The Player Stratocaster has a similar feel to the Squier Stratocaster, but features higher-quality material and construction if you’re ready to upgrade from the entry-level model, or spend more up front. “If you’re really serious about it, you know you want to do this, and you’re ready to make a little bit more of an investment, it’s a great guitar and it won’t wear out,” says Smith.
Another classic Fender style, the Telecaster also got several mentions among our experts. Howie Statland, owner of Rivington Guitars, says that, along with Les Paul guitars, Telecasters “are the most basic guitars and stay in tune well.” Smith says that while both the Telecaster and Stratocaster are “very versatile and will definitely give you options to play any kind of style you want,” the Telecaster is “a little simpler.” Doyle calls it “perfect for those guitarists who want the classic twang of the single-coil pickups.” Similarly, Jason Sagebiel, founder of Sage Music, says it lends itself more to country music, while the Stratocaster leans more bluesy.
Unlike the guitars above (which are all made from a solid body of wood), this guitar has a semi-hollow body. Howe explains that hollow and semi-hollow-body guitars “sound really warm and mellow,” so they’re often a favorite of jazz musicians. If you’re looking to go that route, he suggests Gretsch’s entry-level, hollow-body model.
Best electric guitars for kids
For kids, Howe recommends a smaller ¾-size guitar, because learning on a guitar that’s too big “can really suck all the fun out of playing.” He likes the petite version of the classic Squier Stratocaster because it’s “really well-built, so a kid can beat it up and it won’t fall apart.” Sagebiel agrees it’s a good option for children who aren’t quite ready to handle a full-size guitar.
A few inches smaller than the Mini Strat, this German-made guitar is Sagebiel’s choice for even younger kids. “It’s the smallest one that I’m aware of,” he says.
Best electric guitar amplifiers for beginners
The Fender Frontman (the same amplifier that’s included in the set with the Squier Stratocaster), can also be purchased on its own if you choose another guitar and still want a basic amp. Cerulo likes that the Frontman is “small with plenty of volume,” and Howe likes the simplicity of Fender amps. “They sound nice with the flip of a switch, and you can just plug in and play,” he says.
Slightly more powerful, this amp comes recommended by both Smith, who calls it “a very inexpensive but amazing amp,” and Statland, who says it’s “good and sturdy, and a staple for both pros and beginners.”
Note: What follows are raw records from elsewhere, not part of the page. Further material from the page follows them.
(** Every selection that extends [chosen] within the suffix has been matched or
    beaten when the loop ends. *)
Lemma searchLoop_complete suffix i remaining counts chosen best ext :
  searching suffix i remaining counts chosen ->
  ext <> [] -> increasing i ext -> visited (chosen ++ ext) ->
  betterAdmission (chosen ++ ext) (loop suffix i remaining counts chosen best) bands numBands = false.
Proof.
  revert i remaining counts chosen best ext.
  induction suffix as [|d suffix IH]; intros i remaining counts chosen best ext Hs Hne Hinc Hv.
  { destruct ext as [|x ext]; [done|]. exfalso.
    destruct Hv as (_ & _ & _ & Hsome). apply List.Forall_app in Hsome as [_ Hsome].
    inversion_clear Hsome as [|?? [d Hd] _]. apply lookup_lt_Some in Hd.
    pose proof (searching_suffix _ _ _ _ _ Hs) as E. symmetry in E. apply (f_equal length) in E.
    rewrite length_drop in E. simpl in E. destruct Hinc. lia. }
  destruct ext as [|x ext]; [done|]. simpl.
  destruct (decide (x = i)) as [->|Hx].
  2:{ apply IH; [by eapply searching_skip|done| |done].
      destruct Hinc. split; [lia|done]. }
  destruct (drop_cons_inv all i d suffix (searching_suffix _ _ _ _ _ Hs)) as [Hd _].
  replace (chosen ++ i :: ext) with ((chosen ++ [i]) ++ ext) in * by (by rewrite <- app_assoc).
  assert (takeable config d remaining counts = true) as Ht.
  { destruct Hv as (_ & Hf & _). rewrite selAt_app, (selAt_snoc _ _ _ d) in Hf by done.
    rewrite !fitsInTurn_app in Hf. destruct Hf as [[_ Hf] _].
    rewrite (searching_state _ _ _ _ _ Hs) in Hf. apply Hf. }
  assert (Z.of_nat (length chosen) < limit) as Hl.
  { destruct Hv as (_ & _ & Hl & _). rewrite !length_app in Hl. simpl in Hl. lia. }
  pose proof (searching_take _ _ _ _ _ _ Hs Ht Hl) as Hs'. rewrite Ht.
  eapply notBetter_mono; [|apply searchLoop_atLeast].
  destruct ext as [|y ext].
  - rewrite app_nil_r. destruct (limit <=? _); [apply keepBetter_notBetter|].
    eapply notBetter_mono; [apply keepBetter_notBetter|apply searchLoop_atLeast].
  - destruct (Z.leb_spec limit (Z.of_nat (length (chosen ++ [i])))) as [Hle|_].
    { destruct Hv as (_ & _ & Hl' & _). rewrite length_app in Hl'. simpl in Hl'. lia. }
    apply IH; [done|done|by destruct Hinc|done].
Qed.
End Search_spec.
Best electric-guitar accessories for beginners
A common issue beginning guitarists face is playing with strings that are too thick. “Strings that are of a lighter gauge are easier to play,” Sagebiel explains. “If students are having difficulty playing or their fingers hurt, they might want to move to a lighter-gauge string.” Doyle agrees that thinner strings “will be easier for beginners to play chords with, or bend notes.” He recommends this set, which he calls “one of the industry standards.”
While you can buy a nylon guitar strap for just a few bucks, Sagebiel says you’re better off spending a little more on a cotton or canvas one because “nylon is very slippery, so when you put it on, the guitar just slides down off your shoulder.” He likes that this strap “is a little more sticky,” and holds the guitar in place.